■ **Your task**
Pull out each line of the data that includes the word "operation".

■ **Data shown**
Inductive tx_step : TxSystem -> TxSystem -> Prop :=
| ts_begin m o h iso t m' :
    begin iso m = (Ok t, m') -> tx_step (mkTxSystem m o h) (mkTxSystem m' o h)
| ts_read m o h txn r res m' :
    not_validated m txn -> record_relation_read txn r m = (res, m') ->
    tx_step (mkTxSystem m o h) (mkTxSystem m' o h)
| ts_write_tuple m o h txn a table tuple res m' :
    active_txns m !! txn = Some a -> participates (a_isolation a) = true ->
    not_validated m txn -> record_write txn table tuple m = (res, m') ->
    tx_step (mkTxSystem m o h) (mkTxSystem m' o h)
| ts_write_relation m o h txn a r res m' :
    active_txns m !! txn = Some a -> participates (a_isolation a) = true ->
    not_validated m txn -> record_relation_write txn r m = (res, m') ->
    tx_step (mkTxSystem m o h) (mkTxSystem m' o h)
| ts_validate m o h t res m' :
    validate_commit t m = (res, m') ->
    tx_step (mkTxSystem m o h) (mkTxSystem m' (note_validation m' o (id t)) h)
| ts_commit m o h t st c q m' :
    participates (isolation t) = true -> tracked_txns m !! id t = Some st ->
    validated st = true -> o !! id t = Some q -> commit t m = (Ok c, m') ->
    tx_step (mkTxSystem m o h)
      (mkTxSystem m' o (mkCommitted (id t) st (cr_commit_ts c) q :: h))
| ts_commit_other m o h t c m' :
    participates (isolation t) = false -> commit t m = (Ok c, m') ->
    tx_step (mkTxSystem m o h) (mkTxSystem m' o h)
| ts_finish m o h txn ts res m' :
    (forall st, tracked_txns m !! txn = Some st -> writes st <> ∅ ->
       exists q, mkCommitted txn st ts q ∈ h) ->
    finish_commit txn ts m = (res, m') -> tx_step (mkTxSystem m o h) (mkTxSystem m' o h)
| ts_rollback m o h t res m' :
    rollback t m = (res, m') -> tx_step (mkTxSystem m o h) (mkTxSystem m' o h)
| ts_rollback_txn m o h txn res m' :
    active_txns m !! txn = None -> txn ∉ map c_id h ->
    rollback_txn txn m = (res, m') -> tx_step (mkTxSystem m o h) (mkTxSystem m' o h).

Definition finished (m : TxManager) (c : Committed) : Prop := tracked_txns m !! c_id c = None.

(** What [c1] wrote is no surprise to [c2]: either [c2] never looked at it, or
    [c1] had committed when [c2] started. *)
Definition respects (s1 : SerializableTxnState) (ts1 : Z) (s2 : SerializableTxnState) : Prop :=
  writes s1 ## checks s2 \/ ts1 <= s_start_ts s2.

Record iso_inv (m : TxManager) (o : Order) (h : list Committed) : Prop := {
  ii_active_id : forall t a, active_txns m !! t = Some a -> t < next_txn_id m;
  ii_tracked_id : forall t st, tracked_txns m !! t = Some st -> t < next_txn_id m;
  ii_order_id : forall t q, o !! t = Some q -> t < next_txn_id m;
  ii_start : forall t st, tracked_txns m !! t = Some st -> s_start_ts st <= commit_ts m;
  ii_hist_ts : forall c, c ∈ h -> s_start_ts (c_state c) <= commit_ts m /\ c_ts c <= commit_ts m;
  ii_active_hist : forall t a c, active_txns m !! t = Some a -> c ∈ h -> c_id c <> t;
  ii_active_tracked : forall t a, active_txns m !! t = Some a ->
    participates (a_isolation a) = true -> is_Some (tracked_txns m !! t);
  ii_unique : NoDup (map c_id h);
  ii_hist_state : forall c st, c ∈ h -> tracked_txns m !! c_id c = Some st ->
    st = c_state c /\ validated st = true;
  ii_seq_bound : forall t q, o !! t = Some q -> q < Z.of_nat (size o);
  ii_seq_inj : forall t1 t2 q, o !! t1 = Some q -> o !! t2 = Some q -> t1 = t2;
  ii_seq_validated : forall t st, tracked_txns m !! t = Some st ->
    validated st = true <-> is_Some (o !! t);
  ii_seq_hist : forall c, c ∈ h -> o !! c_id c = Some (c_seq c);
  ii_inflight : forall t1 t2 s1 s2 q1 q2,
    tracked_txns m !! t1 = Some s1 -> tracked_txns m !! t2 = Some s2 ->
    o !! t1 = Some q1 -> o !! t2 = Some q2 -> q1 < q2 -> writes s1 ## checks s2;
  ii_pending : forall t st q c, tracked_txns m !! t = Some st -> o !! t = Some q ->
    c ∈ h -> c_id c <> t ->
    (c_seq c < q -> respects (c_state c) (c_ts c) st) /\
    (q < c_seq c -> writes st ## checks (c_state c)) /\
    (c_ts c <= s_start_ts st -> c_seq c < q);
  ii_history : forall c1 c2, c1 ∈ h -> c2 ∈ h -> c_id c1 <> c_id c2 ->
    (c_seq c1 < c_seq c2 -> respects (c_state c1) (c_ts c1) (c_state c2)) /\
    (c_ts c1 <= s_start_ts (c_state c2) -> c_seq c1 < c_seq c2);
  ii_cache : forall c k t st, c ∈ h -> finished m c -> k ∈ writes (c_state c) ->
    tracked_txns m !! t = Some st -> s_start_ts st < c_ts c ->
    exists v, last_writes m !! k = Some v /\ c_ts c <= v;
  ii_order : forall c1 c2 k, c1 ∈ h -> c2 ∈ h -> finished m c1 -> ~ finished m c2 ->
    k ∈ writes (c_state c1) -> k ∈ writes (c_state c2) -> c_ts c1 < c_ts c2;
  ii_idle : forall t a st, active_txns m !! t = Some a -> tracked_txns m !! t = Some st ->
    participates (a_isolation a) = false -> checks st = ∅
}.

(** ** Preservation *)

Context {HL : ConflictLevelLaws K}.

Lemma hist_unique h c1 c2 :
  NoDup (map c_id h) -> c1 ∈ h -> c2 ∈ h -> c_id c1 = c_id c2 -> c1 = c2.
Proof.
  induction h as [|c h IH]; simpl; intros Hnd H1 H2 E; [by apply elem_of_nil in H1|].
  apply NoDup_cons in Hnd as [Hc Hnd].
  apply elem_of_cons in H1 as [->|H1], H2 as [->|H2]; auto; exfalso; apply Hc.
  - rewrite E. by apply list_elem_of_fmap_2.
  - rewrite <- E. by apply list_elem_of_fmap_2.
Qed.

(** Two validated transactions in flight never wrote the same key. *)
Lemma inflight_writes m o h t1 t2 s1 s2 k :
  iso_inv m o h -> t1 <> t2 -> tracked_txns m !! t1 = Some s1 -> tracked_txns m !! t2 = Some s2 ->
  validated s1 = true -> validated s2 = true -> k ∈ writes s1 -> k ∈ writes s2 -> False.
Proof.
  intros [] Hne Ht1 Ht2 Hv1 Hv2 Hk1 Hk2.
  apply (ii_seq_validated0 _ _ Ht1) in Hv1 as [q1 Hq1].
  apply (ii_seq_validated0 _ _ Ht2) in Hv2 as [q2 Hq2].
  pose proof (writes_checked s1 k Hk1). pose proof (writes_checked s2 k Hk2).
  destruct (Z.lt_trichotomy q1 q2) as [Hlt|[->|Hlt]].
  - pose proof (ii_inflight0 t1 t2 s1 s2 q1 q2 Ht1 Ht2 Hq1 Hq2 Hlt). set_solver.
  - by apply Hne, (ii_seq_inj0 t1 t2 q2).
  - pose proof (ii_inflight0 t2 t1 s2 s1 q2 q1 Ht2 Ht1 Hq2 Hq1 Hlt). set_solver.
Qed.

Lemma insert_all_empty (last : gmap K Z) ts : insert_all ∅ ts last = last.
Proof. apply map_eq. intros k. rewrite insert_all_lookup. by rewrite decide_False by set_solver. Qed.

(** The tracked transactions and the caches stay as they are. *)
Lemma inv_active m m' o h :
  iso_inv m o h -> tracked_txns m' = tracked_txns m -> commit_ts m <= commit_ts m' ->
  last_writes m' = last_writes m -> next_txn_id m <= next_txn_id m' ->
  (forall u a, active_txns m' !! u = Some a -> active_txns m !! u = Some a \/
     (u < next_txn_id m' /\ next_txn_id m <= u /\ participates (a_isolation a) = false)) ->
  iso_inv m' o h.
Proof.
  intros Hinv Ht Hc Hl Hn Ha. pose proof Hinv as [].
  split; unfold finished; rewrite ?Ht, ?Hl; try done.
  - intros t a [?|?]%Ha; [|lia]. assert (t < next_txn_id m) by eauto. lia.
  - intros t st Hst. assert (t < next_txn_id m) by eauto. lia.
  - intros t q Hq. assert (t < next_txn_id m) by eauto. lia.
  - intros t st Hst. assert (s_start_ts st <= commit_ts m) by eauto. lia.
  - intros c Hin. pose proof (ii_hist_ts0 _ Hin). lia.
  - intros t a c [?|(? & ? & _)]%Ha Hin; [eauto|].
    pose proof (ii_order_id0 _ _ (ii_seq_hist0 _ Hin)). lia.
  - intros t a [?|(_ & _ & ?)]%Ha Hp; [eauto|congruence].
  - intros t a st [?|(_ & ? & _)]%Ha Hst Hp; [eauto|].
    assert (t < next_txn_id m) by eauto. lia.
Qed.

(** One tracked entry is created or rewritten before its transaction validates. *)
Lemma inv_unvalidated m m' o h t st' :
  iso_inv m o h -> tracked_txns m' = <[t := st']> (tracked_txns m) ->
  commit_ts m' = commit_ts m -> last_writes m' = last_writes m ->
  next_txn_id m <= next_txn_id m' -> t < next_txn_id m' ->
  (forall u a, active_txns m' !! u = Some a -> active_txns m !! u = Some a \/ u = t) ->
  o !! t = None ->
  (forall a, active_txns m' !! t = Some a -> participates (a_isolation a) = false ->
     checks st' = ∅) ->
  validated st' = false ->
  (s_start_ts st' = commit_ts m \/
   exists st, tracked_txns m !! t = Some st /\ s_start_ts st' = s_start_ts st) ->
  iso_inv m' o h.
Proof.
  intros [] Ht Hc Hl Hn Htn Ha Ho Hw Hv Hs.
  assert (Hh : forall c, c ∈ h -> c_id c <> t).
  { intros c Hin <-. by rewrite (ii_seq_hist0 _ Hin) in Ho. }
  assert (Hst : forall u st, tracked_txns m' !! u = Some st ->
    u <> t /\ tracked_txns m !! u = Some st \/ u = t /\ st = st').
  { intros u st. rewrite Ht, lookup_insert. case_decide; naive_solver. }
  assert (Hfin : forall c, c ∈ h -> finished m' c <-> finished m c).
  { intros c Hin. unfold finished. rewrite Ht, lookup_insert_ne; [done|].
    intros E. by apply (Hh c). }
  assert (Hstart : s_start_ts st' <= commit_ts m).
  { destruct Hs as [->|(st & Hst' & ->)]; [lia|eauto]. }
  split; rewrite ?Hc, ?Hl; try done.
  - intros u a [?| ->]%Ha; [|done]. assert (u < next_txn_id m) by eauto. lia.
  - intros u st [[_ ?]|[-> _]]%Hst; [|done]. assert (u < next_txn_id m) by eauto. lia.
  - intros u q Hq. assert (u < next_txn_id m) by eauto. lia.
  - intros u st [[_ ?]|[-> ->]]%Hst; eauto.
  - intros u a c [?| ->]%Ha Hin; eauto.
  - intros u a Hu Hp. rewrite Ht, lookup_insert. case_decide; [eauto|].
    destruct (Ha _ _ Hu); [eauto|congruence].
  - intros c st Hin [[_ ?]|[E _]]%Hst; [eauto|by apply Hh in E].
  - intros u st [[_ ?]|[-> ->]]%Hst; [eauto|]. rewrite Hv, Ho. split; [done|by intros []].
  - intros t1 t2 s1 s2 q1 q2 [[_ ?]|[-> ->]]%Hst [[_ ?]|[-> ->]]%Hst; eauto; congruence.
  - intros u st q c [[_ ?]|[-> ->]]%Hst; eauto; congruence.
  - intros c k u st Hin Hf Hk [[_ ?]|[-> ->]]%Hst Hlt.
    + eapply ii_cache0; eauto. by apply Hfin.
    + destruct Hs as [E|(st & Hst' & E)].
      * pose proof (ii_hist_ts0 _ Hin). lia.
      * eapply ii_cache0; eauto; [by apply Hfin|lia].
  - intros c1 c2 k Hc1 Hc2. rewrite !Hfin by done. eauto.
  - intros u a st Hu [[Hne ?]|[-> ->]]%Hst Hp; [|eauto].
    destruct (Ha _ _ Hu); [eauto|congruence].
Qed.
Ltac record_case :=
  intros [? [] ? ? ? ? ?] ? ? ?; simplify_eq/=; repeat case_match; simplify_eq/=;
  split_and!; simpl; try done; try apply ord_le_refl.

Lemma apply_op_frame op g j r :
  op <> OpForget j -> records g !! j = Some r ->
  exists r', records (snd (apply_op op g)) !! j = Some r' /\ record_le r r'.
Proof.
  intros Hop Hj. destruct op as [i now p|i now|i s|i s|i|i ts|i|i|i p now]; simpl.
  - unfold register. destruct (records g !! i) eqn:Ei; simpl; [eauto with aion|].
    rewrite lookup_insert_ne by congruence. eauto with aion.
  - apply modify_frame; [|done]. record_case.
    all: apply ord_lt_le; by destruct (ord_ltb_spec last_heartbeat0 now).
  - apply modify_frame; [|done]. record_case.
  - apply modify_frame; [|done]. record_case.
  - apply modify_frame; [|done]. record_case.
  - apply modify_frame; [|done]. record_case.
  - apply modify_frame; [|done]. record_case.
  - unfold forget. destruct (records g !! i) as [ri|] eqn:Ei; simpl; [|eauto with aion].
    case_match; simpl; [|eauto with aion]. rewrite lookup_delete_ne by congruence. eauto with aion.
  - apply modify_frame; [|done]. record_case.
Qed.

Lemma run_ops_frame ops g j r :
  OpForget j ∉ ops -> records g !! j = Some r ->
  exists r', records (snd (run_ops ops g)) !! j = Some r' /\ record_le r r'.
Proof.
  revert g r. induction ops as [|op ops IH]; intros g r Hn Hj; simpl; [eauto with aion|].
  apply not_elem_of_cons in Hn as [Hop Hn].
  destruct (apply_op_frame op g j r) as (r1 & H1 & Hle1); [congruence|done|].
  destruct (apply_op op g) as [res g1]. simpl in H1.
  destruct (IH g1 r1 Hn H1) as (r2 & H2 & Hle2).
  destruct (run_ops ops g1) as [rs g2]. simpl in *. exists r2. split; [done|].
  by eapply record_le_trans.
Qed.

Lemma run_ops_app ops1 ops2 g :
  snd (run_ops (ops1 ++ ops2) g) = snd (run_ops ops2 (snd (run_ops ops1 g))).
Proof.
  revert g. induction ops1 as [|op ops1 IH]; intros g; [done|]. simpl.
  destruct (apply_op op g) as [r g1]. specialize (IH g1).
  destruct (run_ops (ops1 ++ ops2) g1), (run_ops ops1 g1). done.
Qed.

(** An operation that reports a record reports the state it leaves behind. *)
Lemma modify_reported i f g r :
  (forall r a r', f r = Ok (a, r') -> a = r') ->
  fst (reported (modify i f g)) = Some r -> records (snd (modify i f g)) !! i = Some r.
Proof.
  unfold modify, reported. intros Hf. destruct (records g !! i) as [ri|]; simpl; [|done].
  destruct (f ri) as [[a r']|e] eqn:Ef; simpl; [|done]. intros [= <-].
  rewrite (Hf _ _ _ Ef). apply lookup_insert_eq.
Qed.

(** The transaction whose record an operation reports. *)
Definition reports_on (op : RecordOp) : option DistributedTxnId :=
  match op with
  | OpHeartbeat i _ | OpStage i | OpCommit i _ | OpAbort i | OpPush i _ _ => Some i
  | _ => None
  end.

Lemma apply_op_reported op i g r :
  reports_on op = Some i -> fst (apply_op op g) = Some r ->
  records (snd (apply_op op g)) !! i = Some r.
Proof.
  destruct op; simpl; intros [= ->]; apply modify_reported;
    intros [? [] ? ? ? ? ?] a r' Hf; simplify_eq/=; repeat case_match; by simplify_eq/=.
Qed.

Lemma run_ops_decision ops g i n op r :
  OpForget i ∉ ops -> ops !! n = Some op -> reports_on op = Some i ->
  fst (run_ops ops g) !! n = Some (Some r) -> is_final (status r) = true ->
  records (snd (run_ops ops g)) !! i = Some r.
Proof.
  revert g n. induction ops as [|op' ops IH]; intros g n Hn Hop Ht Hr Hf; [done|]. simpl in *.
  apply not_elem_of_cons in Hn as [Hne Hn].
  destruct (apply_op op' g) as [res g1] eqn:Ea.
  pose proof (run_ops_frame ops g1 i) as Hframe. pose proof (IH g1) as IH1.
  destruct (run_ops ops g1) as [rs g2]. simpl in *. destruct n as [|n]; simplify_eq/=.
  - destruct (Hframe r Hn) as (r' & Hr' & _ & _ & _ & Hle & _).
    { pose proof (apply_op_reported op i g r Ht) as Hrep. rewrite Ea in Hrep. by apply Hrep. }
    by rewrite <- (Hle Hf).
  - by apply (IH1 n).
Qed.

■ **Solution for this exercise**
(** An operation that reports a record reports the state it leaves behind. *)
(** The transaction whose record an operation reports. *)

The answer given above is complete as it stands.